• [WORK ORDER]: Give back exactly the lines of the data below, starting with the line that has "Definition with_release (b" and going on through the line that has "release_workspace := b;".

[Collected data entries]
..............................

(** ** Field updates *)

Definition with_context (c : C) (p : spw_port) : spw_port :=
  {| ops := ops p; backend_context := Some c; destroy_backend := destroy_backend p;
     workspace_base := workspace_base p; workspace_alignment := workspace_alignment p;
     release_workspace := release_workspace p; locally_started := locally_started p;
     ownership_epoch := ownership_epoch p |}.

Definition with_started (b : bool) (p : spw_port) : spw_port :=
  {| ops := ops p; backend_context := backend_context p;
     destroy_backend := destroy_backend p;
     workspace_base := workspace_base p; workspace_alignment := workspace_alignment p;
     release_workspace := release_workspace p; locally_started := b;
     ownership_epoch := ownership_epoch p |}.

Definition with_epoch (e : Z) (p : spw_port) : spw_port :=
  {| ops := ops p; backend_context := backend_context p;
     destroy_backend := destroy_backend p;
     workspace_base := workspace_base p; workspace_alignment := workspace_alignment p;
     release_workspace := release_workspace p; locally_started := locally_started p;
     ownership_epoch := e |}.

Definition with_release (b : bool) (p : spw_port) : spw_port :=
  {| ops := ops p; backend_context := backend_context p;
     destroy_backend := destroy_backend p;
     workspace_base := workspace_base p; workspace_alignment := workspace_alignment p;
     release_workspace := b; locally_started := locally_started p;
     ownership_epoch := ownership_epoch p |}.

(** The check [validate_port (port) != SPW_OK] with its early return [invalid],
    and then the code [f] on the port, its table and its context. *)
Definition on_backend {R} (port : option spw_port) (invalid : R)
    (f : spw_port -> spw_backend_ops C -> C -> R * spw_port) : R * option spw_port :=
  match port with
  | Some p =>
      match ops p, backend_context p with
      | Some o, Some c => let '(r, p) := f p o c in (r, Some p)
      | _, _ => (invalid, port)
      end
  | None => (invalid, port)
  end.

(** ** Opening and closing *)

Section open.
Context (A : abi) (B : build) (factories : factory_id -> spw_backend_factory P C).

Definition spw_port_workspace_requirements (config : option (spw_port_config P))
    (out : option spw_port_workspace_requirements)
    : Z * option spw_port_workspace_requirements :=
  match out with
  | None => (SPW_ERR_INVALID_ARGUMENT, None)
  | Some _ =>
      match select_factory A B config with
      | (result, Some id) =>
          if negb (result =? SPW_OK) then (result, Some no_requirements) else
          let factory := factories id in
          if (context_size factory =? 0) || (context_alignment factory =? 0)
          then (SPW_ERR_BACKEND, Some no_requirements) else
          match config with
          | Some config =>
              let '(result, req) := requirements_for A config factory no_requirements in
              (result, Some req)
          | None => (SPW_ERR_BACKEND, Some no_requirements)
          end
      | (result, None) =>
          if negb (result =? SPW_OK) then (result, Some no_requirements)
          else (SPW_ERR_BACKEND, Some no_requirements)
      end
  end.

..............................

• [RESPONSE]:
Definition with_release (b : bool) (p : spw_port) : spw_port :=
  {| ops := ops p; backend_context := backend_context p;
     destroy_backend := destroy_backend p;
     workspace_base := workspace_base p; workspace_alignment := workspace_alignment p;
     release_workspace := b; locally_started := locally_started p;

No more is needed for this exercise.